Dieser Papst kennt kein weltanschaulich geteiltes Europa: eines, das aus dem Christentum lebt und eines aus dem Marxismus. Er ist überzeugt, daß andere „Weltanschauungen" imstande sind, wirtschaftliche, soziale und politische Systeme zu erstellen und zu erhalten, daß es ihnen aber nicht gelingt, von den breiten Massen als Lebensbegründung und Sinndeutung angenommen zu werden.

Aus diesen drei Erfahrungen formt sich die gesellschaftspolitische Grundoption dieses Papstes: die Verantwortung für den Menschen oder, wie er es in seiner ersten Enzyklika formuliert: „Der Mensch ist der Weg der Kirche". Freilich ist das für ihn nicht der „verstümmelte" Mensch, d. h. der Mensch, der einzig von seinem materiellen Interesse bestimmt wird, sondern jener, der um seine geistig-religiöse Herkunft weiß und dort seine letzte Würde erfährt.

Die konkreten gesellschaftspolitischen Aussagen dieses Papstes kreisen immer wieder um diesen Zentralbegriff.
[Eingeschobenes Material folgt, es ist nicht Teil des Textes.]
(** * GPLAN region-based room placement: a shallow embedding of [strategy.py]

    The development follows the Python module class by class:
    [PlotRegion], [Room], the free function [are_adjacent] and the engine
    [RegionBasedPlacement].

    Modelling decisions, all local to this header:
    - The model covers integer inputs.  Room and region coordinates, sizes
      and the sampling step are Python [int]s (the configuration surface
      feeds spin-box integers); they are [Z] here.  The float regions that
      [create_h_shape_regions] and the module's [main] build are outside
      the model: every statement below is a statement about integer
      coordinates and sizes.
    - Scores and the keys of the [hybrid] order are Python floats; they are
      exact rationals [Q] here, so rounding, overflow and underflow are not
      modelled.  A statement that the rounded value could break is made
      only for integers far inside the float range ([moderate]); nothing
      is stated about the order that the [hybrid] keys give.
    - [exn] holds the exceptions that the engine's own operations raise on
      such data: a division by zero, arithmetic or unpacking on [None], a
      failing [remove] or [max].  Errors of the Python runtime are not
      modelled: [RecursionError] (the search uses one interpreter frame per
      room) and [OverflowError] (an integer beyond the float range turned
      into a float).  A run that returns here is a run that raises none of
      the three exceptions of [exn].
    - Room objects are shared and mutated in place ([self.rooms] and
      [self.placed_rooms] hold the same objects).  The object store is
      [heap : ref -> Room.t]; both lists hold references.
    - A raised exception is the [Raise] outcome of [result]; the engine has
      no handler, so an exception ends the run.
    - [time.time()] reads an oracle [clock : nat -> Q]: the k-th call of a
      run returns [clock k]; the state counts the calls in [ticks].
    - The attributes a run only reads ([regions], [adjacency], the tuning
      knobs, [adjacency_graph]) form the record [Config]; what a run writes
      ([self.rooms], [self.placed_rooms], the room objects) is [State].
      [max_backtrack] and [use_adjacency_driven] are never read by the
      engine and are left out.  [step_size] is [positive]: with a step
      below 1 the sampling loops of [get_sample_positions] do not advance. *)

From Stdlib Require Import ZArith QArith Qminmax String Bool Lia Sorted.
From stdpp Require Import base list gmap.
Das läßt sich z. B. in seiner besonderen Sorge um Ehe und Familie aufzeigen. Dabei geht es ihm keineswegs um theoretische Aussagen, sondern um das konkrete Überleben der Familie in der Zerreißprobe der modernen Gesellschaft. Die gleiche Sorge um den Menschen zeigt sich in dem, was er als die „Zonen des Hungers, der Unterernährung, der Verelendung, der Unterdrückung" sieht.

Die Lösung dieser „gigantischen Aufgabe" ist nach seiner Meinung mit den gegenwärtigen „Mechanismen und Strukturen" nicht möglich. Es braucht dazu eine radikale Bekehrung in den Industrieländern, um sich von der Diktatur der materialistischen Mechanismen zu befreien. Die Sorge um den Menschen zeigt sich schließlich im unermüdlichen Eintreten dieses Papstes für die Menschenrechte. Papst Johannes Paul II. weiß nur zu gut, daß es zwischen dem toten Buchstaben und der konkreten Praxis groteske Unterschiede gibt. Eines ist für ihn klar: Wer vor den Rechten der Menschen nicht haltmacht, macht auch nicht halt vor den Rechten ganzer Völker.

Wir haben noch keine „Soziallehre" des Papstes Johannes Paul II. Dafür ist sein Pontifikat zu kurz. Eines aber läßt sich bereits sagen: Dieser Papst scheut sich nicht, zu den Fragen des gesellschaftlichen Lebens Stellung zu nehmen. Er tut es aber nicht in einer großen Theorie, sondern in der konkreten Sorge um den Menschen.

Kurzfassung des Referates von P. Johannes Schasching SJ, Universitätsprofessor für Soziologie an der Päpstlichen Universität, anläßlich der Kunschak-Preisverleihung am 15. März.